George Mason University

BRINGING SOCIAL ENTREPRENEURSHIP BACK HOME
Changemaker Campus 2008-2011
Social entrepreneurship at GMU has moved forward in a big way since Mason joined the Changemaker Campus Initiative. “Change didn’t come until we put together a team, and that team put together a proposal for innovation,” explains Phil Auerswald, Associate Professor of Public Policy and change leader for the GMU Changemaker Campus team.
Before Changemaker Campus, GMU had established strengths in social entrepreneurship research and teaching. Faculty co-lead, Phil Auerswald, is co-founder and co-editor of Innovations, a quarterly journal from MIT Press about entrepreneurial solutions to global challenges. Innovations features case narratives authored by outstanding entrepreneurs and social entrepreneurs, and otherwise offers much needed opportunities for publication of applied research in this field. Faculty co-lead Paul Rogers is a national leader in developing techniques to use narratives of social entrepreneurship to teach writing at the undergraduate level.
Despite this strong base in research and teaching social entrepreneurship at GMU, “everything was oriented outside of the university before Changemaker Canpus,” Phil explains.
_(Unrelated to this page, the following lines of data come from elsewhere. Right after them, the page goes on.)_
(** The [try] statement with its [except] clauses: the files are the ones
    yt-dlp left; the trace gains the call to yt-dlp and then events that are
    no further call to it, and no call to S3 unless the upload is reached. *)
Lemma guarded_world (w : World) (r : option exn) (fs : gset string) :
  ydl_download E (ydl_opts request path) [url request] (files w) = (r, fs) ->
  files (snd (guarded E cfg request filename path w)) = fs /\
  exists evs,
    trace (snd (guarded E cfg request filename path w)) =
      (trace w ++ Download (ydl_opts request path) [url request] :: evs)%list /\
    forallb not_download evs = true /\
    (reaches_upload cfg request path r fs = false -> forallb not_s3_call evs = true).
Proof.
  intros Hdl. unfold guarded, try_except.
  destruct r as [e|].
  - rewrite (try_body_download_raises E cfg request filename path w e fs Hdl).
    destruct e; cbn [outer_handlers is_Exception snd files trace];
      unfold bind, log, emit, raise; cbn [snd files trace];
      (split; [reflexivity|]);
      try (eexists; split; [rewrite <- app_assoc; reflexivity | split; reflexivity]).
    exists []. split; [reflexivity | split; reflexivity].
  - rewrite (try_body_downloaded E cfg request filename path w fs Hdl).
    unfold reaches_upload.
    destruct (bool_decide (path ∈ fs)); cbn [negb andb].
    + destruct (to_s3 request); cbn [andb].
      * destruct (storage_configured cfg); cbn [negb].
        -- pose proof (upload_appends E cfg filename path (downloaded request path fs w))
             as (Hfiles & evs & Htrace & Hall).
           assert (forallb not_download evs = true) as Hnd.
           { rewrite forallb_forall in *. intros ev Hev.
             specialize (Hall ev Hev). destruct ev; try reflexivity; discriminate Hall. }
           destruct (upload E cfg filename path (downloaded request path fs w))
             as [[body|e] w2]; cbn [snd] in *.
           ++ split; [exact Hfiles|].
              exists (Log INFO ("Descarga completada. Archivo guardado en: " ++ path) :: evs).
              rewrite Htrace. cbn [downloaded trace]. rewrite <- app_assoc.
              split; [reflexivity|]. split; [|discriminate].
              cbn [forallb]. rewrite Hnd. reflexivity.
           ++               destruct e; cbn [outer_handlers is_Exception snd files trace];
                unfold bind, log, emit, raise; cbn [snd files trace];
                (split; [exact Hfiles|]); rewrite Htrace; cbn [downloaded trace];
                eexists; (split; [rewrite <- !app_assoc; cbn [app]; reflexivity|]);
                (split; [|discriminate]);
                cbn [forallb not_download is_download negb andb];
                rewrite ?forallb_app, Hnd; reflexivity.
        -- unfold bind, log, emit, raise, downloaded. cbn [outer_handlers is_Exception snd files trace].
           unfold bind, log, emit, raise. cbn [snd files trace].
           split; [reflexivity|]. eexists.
           split; [rewrite <- !app_assoc; cbn [app]; reflexivity|]. split; reflexivity.
      * unfold downloaded. cbn [snd files trace]. split; [reflexivity|].
        eexists. split; [reflexivity|]. split; reflexivity.
    + unfold downloaded. cbn [outer_handlers is_Exception snd files trace].
      unfold bind, log, emit, raise. cbn [snd files trace].
      split; [reflexivity|]. eexists.
      split; [rewrite <- !app_assoc; cbn [app]; reflexivity|]. split; reflexivity.
Qed.

End Worlds.

Section Cleanup_world.

Context (E : Externals).

(** The [finally] block: the files lose at most [path]; the trace gains a
    removal and a log line, or nothing. *)
Lemma cleanup_world (path : string) (w : World) :
  (files (snd (cleanup E path w)) =
     if bool_decide (path ∈ files w) then
       match os_remove_error E path (files w) with
       | None => files w ∖ {[ path ]}
       | Some _ => files w
       end
     else files w) /\
  exists evs,
    trace (snd (cleanup E path w)) = (trace w ++ evs)%list /\
    forallb not_download evs = true /\ forallb not_s3_call evs = true.
Proof.
  destruct (decide (path ∈ files w)) as [Hin|Hout].
  - rewrite (bool_decide_eq_true_2 _ Hin).
    destruct (os_remove_error E path (files w)) as [msg|] eqn:Hrm.
    + rewrite (cleanup_failed E path msg w Hin Hrm). split; [reflexivity|].
      eexists. split; [reflexivity|]. split; reflexivity.
    + rewrite (cleanup_removed E path w Hin Hrm). split; [reflexivity|].
      eexists. split; [reflexivity|]. split; reflexivity.
  - rewrite (bool_decide_eq_false_2 _ Hout), (cleanup_absent E path w Hout).
    split; [reflexivity|]. exists []. rewrite app_nil_r. auto.
Qed.

End Cleanup_world.

Lemma no_download_filtered (evs : list event) :
  forallb not_download evs = true -> filter is_download evs = [].
Proof.
  induction evs as [|ev evs IH]; [reflexivity|].
  cbn [forallb]. intros [Hev Hevs]%andb_prop.
  rewrite filter_cons_False; [exact (IH Hevs)|].
  unfold not_download in Hev. destruct (is_download ev); [discriminate Hev | exact id].
Qed.

Lemma no_s3_call_filtered (evs : list event) :
  forallb not_s3_call evs = true -> filter is_s3_call evs = [].
Proof.
  induction evs as [|ev evs IH]; [reflexivity|].
  cbn [forallb]. intros [Hev Hevs]%andb_prop.
  rewrite filter_cons_False; [exact (IH Hevs)|].
  unfold not_s3_call in Hev. destruct (is_s3_call ev); [discriminate Hev | exact id].
Qed.

Section Runs.

Context (E : Externals) (cfg : Config).
Context (unique_id : UUID.t) (request : DownloadRequest) (w : World).

(** The world after the handler, from what yt-dlp did. *)
Lemma download_video_trace (r : option exn) (fs : gset string) :
  ydl_download E (ydl_opts request (output_path unique_id request)) [url request] (files w)
    = (r, fs) ->
  exists evs,
    trace (snd (download_video E cfg unique_id request w)) =
      (trace (started unique_id request w)
         ++ Download (ydl_opts request (output_path unique_id request)) [url request]
         :: evs)%list /\
    forallb not_download evs = true /\
    (reaches_upload cfg request (output_path unique_id request) r fs = false ->
     forallb not_s3_call evs = true).
Proof.
  intros Hdl. rewrite download_video_world.
  destruct (guarded_world E cfg request (output_filename unique_id request)
              (output_path unique_id request) (started unique_id request w) r fs Hdl)
    as (_ & evs1 & Htrace1 & Hnd1 & Hs1).
  destruct (cleanup_world E (output_path unique_id request)
              (snd (guarded E cfg request (output_filename unique_id request)
                      (output_path unique_id request) (started unique_id request w))))
    as (_ & evs2 & Htrace2 & Hnd2 & Hs2).
  exists (evs1 ++ evs2)%list. rewrite Htrace2, Htrace1, <- app_assoc.
  split; [reflexivity|]. rewrite !forallb_app, Hnd1, Hnd2, Hs2.
  split; [reflexivity|]. intros Hno. rewrite (Hs1 Hno). reflexivity.
Qed.

Lemma download_video_files (r : option exn) (fs : gset string) :
  ydl_download E (ydl_opts request (output_path unique_id request)) [url request] (files w)
    = (r, fs) ->
  files (snd (download_video E cfg unique_id request w)) =
    if bool_decide (output_path unique_id request ∈ fs) then
      match os_remove_error E (output_path unique_id request) fs with
      | None => fs ∖ {[ output_path unique_id request ]}
      | Some _ => fs
      end
    else fs.
Proof.
  intros Hdl. rewrite download_video_world.
  destruct (guarded_world E cfg request (output_filename unique_id request)
              (output_path unique_id request) (started unique_id request w) r fs Hdl)
    as (Hfiles & _).
  rewrite (proj1 (cleanup_world E (output_path unique_id request) _)), Hfiles.
  reflexivity.
Qed.

(** A body is returned only along the two success paths. *)
Lemma upload_return_inv (filename path : string) (w1 : World) (body : Body) :
  fst (upload E cfg filename path w1) = Return body ->
  boto3_client E (AWS_ACCESS_KEY_ID cfg) (AWS_SECRET_ACCESS_KEY cfg) (AWS_REGION cfg) = None /\
  s3_upload_file E path (S3_BUCKET cfg) filename (files w1) = None /\
  exists presigned,
    s3_generate_presigned_url E (S3_BUCKET cfg) filename 3600 = inr presigned /\
    body = FileUrl presigned.
Proof.
  unfold upload, try_except, upload_steps, new_s3_client, upload_file,
    generate_presigned_url, bind, log, emit, ret, raise.
  cbn [files trace].
  destruct (boto3_client E _ _ _) as [e|]; cbn [files trace].
  { destruct e; cbn; discriminate. }
  destruct (s3_upload_file E _ _ _ _) as [e|]; cbn [files trace].
  { destruct e; cbn; discriminate. }
  destruct (s3_generate_presigned_url E _ _ _) as [e|presigned]; cbn [files trace].
  { destruct e; cbn; discriminate. }
  cbn. intros [= <-]. eauto.
Qed.

Lemma download_video_return_inv (body : Body) :
  fst (download_video E cfg unique_id request w) = Return body ->
  exists fs,
    ydl_download E (ydl_opts request (output_path unique_id request)) [url request] (files w)
      = (None, fs) /\
    output_path unique_id request ∈ fs /\
    ((to_s3 request = false /\
      body = LocalFile "Archivo descargado localmente." (output_filename unique_id request)
               (os_path_abspath E (output_path unique_id request))) \/
     (to_s3 request = true /\ storage_configured cfg = true /\
      boto3_client E (AWS_ACCESS_KEY_ID cfg) (AWS_SECRET_ACCESS_KEY cfg) (AWS_REGION cfg)
        = None /\
      s3_upload_file E (output_path unique_id request) (S3_BUCKET cfg)
        (output_filename unique_id request) fs = None /\
      exists presigned,
        s3_generate_presigned_url E (S3_BUCKET cfg) (output_filename unique_id request) 3600
          = inr presigned /\
        body = FileUrl presigned)).
Proof.
  rewrite download_video_outcome. unfold guarded, try_except.
  destruct (ydl_download E (ydl_opts request (output_path unique_id request)) [url request]
              (files w)) as [[e|] fs] eqn:Hdl.
  - rewrite (try_body_download_raises E cfg request _ _ (started unique_id request w) e fs Hdl).
    destruct e; cbn; discriminate.
  - rewrite (try_body_downloaded E cfg request _ _ (started unique_id request w) fs Hdl).
    destruct (bool_decide (output_path unique_id request ∈ fs)) eqn:Hin; cbn [negb];
      [|cbn; discriminate].
    apply bool_decide_eq_true_1 in Hin.
    destruct (to_s3 request) eqn:Hs3.
    + destruct (storage_configured cfg) eqn:Hconf; cbn [negb]; [|cbn; discriminate].
      intros Hret. exists fs. split; [reflexivity|]. split; [exact Hin|]. right.
      split; [reflexivity|]. split; [reflexivity|].
      apply (upload_return_inv (output_filename unique_id request)
               (output_path unique_id request)
               (downloaded request (output_path unique_id request) fs
                  (started unique_id request w))).
      destruct (upload E cfg _ _ _) as [[b|e] w2]; [exact Hret|].
      destruct e; cbn in Hret; discriminate Hret.
    + cbn. intros [= <-]. exists fs. split; [reflexivity|]. split; [exact Hin|].
      left. split; reflexivity.
Qed.

End Runs.

Section Shapes.

Context (E : Externals) (cfg : Config).
Context (unique_id : UUID.t) (request : DownloadRequest) (w : World).

(** The four shapes of the handler's outcome. *)
Lemma download_video_shapes :
  (exists body, fst (download_video E cfg unique_id request w) = Return body) \/
  (exists msg,
     fst (download_video E cfg unique_id request w) =
       Raise (HTTPException 400 ("No se pudo descargar el video. Causa: " ++ msg))) \/
  (exists e,
     is_Exception e = true /\
     fst (download_video E cfg unique_id request w) =
       Raise (HTTPException 500 ("Error interno del servidor: " ++ str_exn e))) \/
  (exists msg, fst (download_video E cfg unique_id request w) = Raise (NonException msg)).
Proof.
  rewrite download_video_outcome. unfold guarded, try_except.
  destruct (try_body E cfg request _ _ _) as [[body|e] w1]; [left; eauto|].
  right. remember e as raised eqn:He.
  destruct e; rewrite He; cbn; eauto 6;
    right; left; exists raised; rewrite He; split; reflexivity.
Qed.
When asked what difference membership in the consortium has made, Phil says “Changemaker Campus has helped us bring social entrepreneurship back home: expanding social entrepreneurship activities on campus that engage students in a really new and exciting way.”
In the first year of participation in the Changemaker Campus Initiative, Paul and team member Alex Gudich-Yulle took the lead in developing a proposal to place social entrepreneurship at the center of GMU’s undergraduate education. That proposal, Social Innovators and Social Entrepreneurs: 21st -Century Leaders of Change, was selected by the provost as one of three finalist for adoption as part of the school’s reaccreditation process.
“At first our team was ahead of the rest of the university, in terms of appreciating the potential value of social entrepreneurship for student learning.” Phil says. “Being a Changemaker Campus has been a real lesson to all of us in the challenge of institutional change.” A major hurdle that, after two and a half years, the team is now on the verge of overcoming, has been the absence of a full-time staff person dedicated to social entrepreneurship education. “The process of creating something on campus has taken time, because it involved building trust among administrators, faculty, and students in departments and divisions across campus. Now momentum is building. It’s finally happening.”